Date of Award


Degree Name

Doctor of Philosophy


Geological Sciences


Diane I. Doser

Second Advisor

Marianne Karplus


The 1972 Mw 7.6 Sitka earthquake is the largest earthquake to have occurred along the Alaska portion of the Queen Charlotte fault (QCF) in historic time. The QCF system forms the plate boundary between the Pacific and North American plates within southeastern Alaska and has accumulated enough slip since 1972 to produce a comparable sized event in the near future. Thus, it is important to better understand the controls on the rupture process of the 1972 mainshock and its aftershocks. Following the mainshock the U.S. Geological Survey installed a network of 11 portable seismographs that recorded over 200 aftershocks of the sequence. These locations were never published and the digital phase data were misplaced; however, we were able to scan paper-based copies of the data, convert the data to digital form and successfully relocate 87 of the aftershocks. The relocations show two clusters of aftershocks along the QCF, one to the north of the main shock and the other one to the south. More aftershocks were located within the northern cluster and some of the events appear to line up on structures at an angle to the QCF. These off-fault lineations are similar to aftershock patterns observed in the 2013 Mw = 7.5 Craig, Alaska earthquake. Recent and historical seismicity indicates that these clusters remain active through time and that there is a small gap between 56.8° and 56.9° N. Gravity and magnetic anomalies suggest that the structure of the Pacific plate plays an important role in the segmentation of the QCF rupture zone.
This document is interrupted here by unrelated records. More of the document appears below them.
(** Whether it was adopted; a refusal and a failed write are errors. *)
Definition Registry_Adopt (rpath rootPub : string) (sr : SignedRegistry) (now : Z) (stamp : string) : IO bool :=
  nr ← gets (Registry_Check rpath rootPub sr now);
  if negb (empty nr.2) then fail ErrRollback
  else if (nr.1 : bool) then mret false
  else
    cur ← gets (Registry_Load rpath);
    _ ← registry_save rpath (mkRegistryRecord (Some sr) (cur ≫= rr_Current) stamp);
    ever ← gets (EverAdopted rpath);
    _ ← (if (ever : bool) then mret () else writeSynced (adoptedMarkerPath rpath) (stamp +:+ String (Ascii.ascii_of_nat 10) EmptyString));
    mret true.

(** ** The resolution (resolve.go, resolve_local.go) *)

Record Paths := mkPaths {
  Dir : string;
  RegistryPath : string;
  RegistryRootPath : string;
  TrustPath : string
}.

Record ApplianceBinding := mkBinding { ab_ApplianceID : string; ab_Serial : string; PublicKeyB64 : string }.

Inductive Outcome := OutcomeAbsent | OutcomeUnverifiable | OutcomeNotGranting | OutcomeGranted.
#[export] Instance Outcome_eq_dec : EqDecision Outcome.
Proof using. solve_decision. Defined.

Record Resolution := mkResolution {
  r_TenantID : string;
  r_SiteID : string;
  r_State : string;
  r_Version : Z;
  r_Outcome : Outcome;
  Stale : bool
}.

Definition unresolved (o : Outcome) : Resolution := mkResolution "" "" "" 0 o false.
Definition Assigned (r : Resolution) : bool := bool_decide (r_Outcome r = OutcomeGranted).
Definition Refused (r : Resolution) : bool :=
  bool_decide (r_Outcome r = OutcomeUnverifiable ∨ r_Outcome r = OutcomeNotGranting).

Definition LoadRootPub (p : string) (w : world) : option string :=
  match read_file w p with Ok raw => if (len raw =? 32)%Z then Some raw else None | Err _ => None end.
Definition LoadRegistry (p : string) (w : world) : option Registry := ok_of (read_file w p) ≫= unmarshal.

Definition legacy_registry (p : Paths) (w : world) : option Registry * string :=
  if EverAdopted (RegistryPath p) w then (None, "none")
  else match LoadRegistry (TrustPath p) w with
       | None => (None, "none")
       | Some reg => (Some reg, "legacy-plain")
       end.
I calculate stress drops for 26 events from three sequences of earthquakes in New Zealand: Cook Strait, Lake Grassmere and Kaikoura and evaluate differences within the sequences and also differences between them. The three sequences are in the over-riding plate of the subduction zone in the northern South Island. I use an empirical Green's function (EGF) approach, and require the EGF earthquakes to be highly correlated to their respective main shocks. Since this approach also requires that events used as EGF are close to the main shocks, a hierarchical clustering algorithm was used to relocate all the earthquakes. I restrict my analysis to the better-constrained corner frequency measurements. Relocations show that the Kaikoura earthquake activated structures that were not activated during the 2013 sequences. Other structures show activity during both sequences. Most of the events are distributed along the previously unmapped transform fault. There could be a stress drop variation with time, but more measurements are needed to support this idea. Variation with other parameters like magnitude, latitude, depth or focal mechanism was not found.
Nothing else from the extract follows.